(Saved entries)
Segment Open
(** [NewOSProcessController]: no command yet; the processes of the node live on. *)
Definition NewOSProcessController (c : osProcessController) : osProcessController :=
  mkProc None (pc_alive c) (pc_next c) (pc_faults c).

(** [fakeProcessController]: the calls it counted. *)
Record fakeProcessController := mkFakeProc { fp_starts : Z; fp_reloads : Z; fp_stops : Z }.

Definition fake_process : ProcessController fakeProcessController := {|
  proc_Start := λ _, modify (λ p, mkFakeProc (fp_starts p + 1) (fp_reloads p) (fp_stops p));
  proc_Stop := modify (λ p, mkFakeProc (fp_starts p) (fp_reloads p) (fp_stops p + 1));
  proc_Reload := λ _, modify (λ p, mkFakeProc (fp_starts p) (fp_reloads p + 1) (fp_stops p));
  proc_Wait := mret WaitBlocks |}.
#[global] Existing Instance fake_process.

(** *** [frp.go] *)

Section FrpManager.
Context {RT P C : Type} `{!PanelAllocator P} `{!ProcessController C}.
Context (toml_Marshal : frpFile → res string).
Context (cfg : FRPConfig).

Local Abbreviation W := (World RT P C).

(** [m.emit]: the daemon's [publish] callback puts the event on the bus. *)
Definition emit (typ serverID : string) : M W unit := publish typ serverID.

Definition rebuildLocked : M W unit :=
  mappings ← gets (λ w, (map_to_list (w_maps w)).*2);
  data ← lift_res (GenerateConfig toml_Marshal cfg mappings);
  os (WriteConfigAtomic (fc_ConfigPath cfg) data);;
  match mappings with
  | [] => proc proc_Stop
  | [_] => proc (proc_Start (fc_ConfigPath cfg))
  | _ => proc (proc_Reload (fc_ConfigPath cfg))
  end.

Definition tunnel_of (mapping : PortMapping) (a : Assignment) : Tunnel :=
  mkTunnel (as_TunnelID a) (pm_ServerID mapping) (pm_LocalPort mapping) (as_RemotePort a)
    (pm_Protocol mapping) (as_Status a) zeroTime.

Definition assigned (mapping : PortMapping) (a : Assignment) : PortMapping :=
  mkMapping (as_TunnelID a) (pm_ServerID mapping) (pm_LocalPort mapping) (as_RemotePort a)
    (pm_Protocol mapping).

(** [RegisterPort] once the store has no usable assignment. *)
Definition register_new (mapping : PortMapping) : M W Assignment :=
  a ← panel (alloc_Register mapping);
  wrap "simpan tunnel" [] (db (SaveTunnel (tunnel_of mapping a)));;
  modify (λ w, put_maps (<[as_TunnelID a := assigned mapping a]> (w_maps w)) w);;
  r ← try rebuildLocked;
  match r with
  | Err e =>
      ignore (db (UpdateTunnelStatus (as_TunnelID a) TunnelError));;
      emit "tunnel.disconnected" (pm_ServerID mapping);;
      fail e
  | Ok _ =>
      emit "tunnel.connected" (pm_ServerID mapping);;
      mret a
  end.

Definition RegisterPort (mapping : PortMapping) : M W Assignment :=
  old ← try (db (GetTunnelByMapping (pm_ServerID mapping) (pm_LocalPort mapping) (pm_Protocol mapping)));
  match old with
  | Ok t =>
      if 0 <? tn_RemotePort t then mret (mkAssignment (tn_ID t) (tn_RemotePort t) (tn_Status t))
      else register_new mapping
  | Err _ => register_new mapping
  end.

Definition mapping_of (t : Tunnel) : PortMapping :=
  mkMapping (tn_ID t) (tn_ServerID t) (tn_LocalPort t) (tn_RemotePort t) (tn_Protocol t).

(** The body of the loops of [ReleasePort] and [ReleaseServer]. *)
Definition release_one (serverID : string) (t : Tunnel) : M W unit :=
  panel (alloc_Release (mapping_of t));;
  db (DeleteTunnelByMapping serverID (tn_LocalPort t) (tn_Protocol t));;
  modify (λ w, put_maps (delete (tn_ID t) (w_maps w)) w);;
  emit "tunnel.disconnected" serverID.

Definition ReleasePort (serverID : string) (localPort : Z) : M W unit :=
  tunnels ← db (ListTunnels serverID);
  for_each (λ t, if tn_LocalPort t =? localPort then release_one serverID t else mret tt) tunnels;;
  rebuildLocked.

Definition ReleaseServer (serverID : string) : M W unit :=
  tunnels ← db (ListTunnels serverID);
  for_each (release_one serverID) tunnels;;
  rebuildLocked.

Definition FrpStatus (serverID : string) : M W (list string) :=
  tunnels ← db (ListTunnels serverID);
  mret (tn_Status <$> tunnels).

Definition Reload : M W unit := rebuildLocked.

Definition Close : M W unit :=
  modify (put_closed true);;
  proc proc_Stop.

(** One turn of [Watch] at [attempt]: [None] when it returns, else the next attempt.
    Receiving blocks while frpc runs; the backoff timer is not state. *)
Definition watch_turn (attempt : Z) : M W (option Z) :=
  ev ← proc proc_Wait;
  match ev with
  | WaitBlocks => mret (Some attempt)
  | WaitClosed => mret None
  | WaitValue =>
      emit "tunnel.disconnected" "";;
      r ← try Reload;
      mret (Some (if is_ok r then 0 else attempt + 1))
  end.

(** [NewFrpManager]: no mapping in memory, and a new process controller. *)
Definition NewFrpManager (new_process : C → C) : M W unit :=
  modify (λ w, put_maps ∅ (put_closed false (put_proc (new_process (w_proc w)) w))).

(** The manager as the lifecycle sees it. *)
Definition FrpTunnels : TunnelManager W := mkTunnelManager RegisterPort ReleaseServer.
End FrpManager.

(** [time.Second << min(attempt-1, 4)], capped. *)
Definition backoff (attempt : Z) : Z :=
  let attempt := if attempt <? 1 then 1 else attempt in
  let d := wrap64 (Z.shiftl time_Second (Z.min (attempt - 1) 4)) in
  if 30 * time_Second <? d then 30 * time_Second else d.

(** *** [factory.go] *)

Record FRPRuntimeConfig := mkFRPRuntime {
  rc_FRPBinary : string; rc_FRPConfig : string; rc_FRPServerAddr : string; rc_FRPServerPort : Z;
  rc_FRPToken : string; rc_FRPRemotePortMin : Z; rc_FRPRemotePortMax : Z }.

Definition executable (n : fnode) : bool :=
  match n with NFile _ m => negb (Z.land m 73 =? 0) | _ => true end.

(** The configuration [NewFromConfig] gives the manager; [have] says that an allocator and
    a store are passed. *)
Definition NewFromConfig (have : bool) (cfg : FRPRuntimeConfig) : M OS FRPConfig :=
  fail_if (rc_FRPBinary cfg =s "") (Errorf "runtime.frp_binary wajib diisi" []);;
  info ← wrap "frpc tidak tersedia" [] (Stat (rc_FRPBinary cfg));
  fail_if (negb (executable info)) (Errorf "frpc bukan executable: %s" [rc_FRPBinary cfg]);;
  fail_if (rc_FRPConfig cfg =s "") (Errorf "runtime.frp_config wajib diisi" []);;
  MkdirAll (Dir (rc_FRPConfig cfg));;
  fail_if (negb have) (Errorf "allocator dan store tunnel wajib diisi" []);;
  mret (mkFRPConfig (rc_FRPServerAddr cfg) (rc_FRPServerPort cfg) (rc_FRPToken cfg)
          (rc_FRPConfig cfg) (rc_FRPBinary cfg) (rc_FRPRemotePortMin cfg) (rc_FRPRemotePortMax cfg)).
Segment Closed
▸ How to complete this task
With the line holding "proc_Wait := mret" as the first and the line holding "Context (cfg : FRPConfig)." as the last, set down that range of the entries above exactly, and nothing else.

▸ Solved problem
  proc_Wait := mret WaitBlocks |}.
#[global] Existing Instance fake_process.

(** *** [frp.go] *)

Section FrpManager.
Context {RT P C : Type} `{!PanelAllocator P} `{!ProcessController C}.
Context (toml_Marshal : frpFile → res string).
Context (cfg : FRPConfig).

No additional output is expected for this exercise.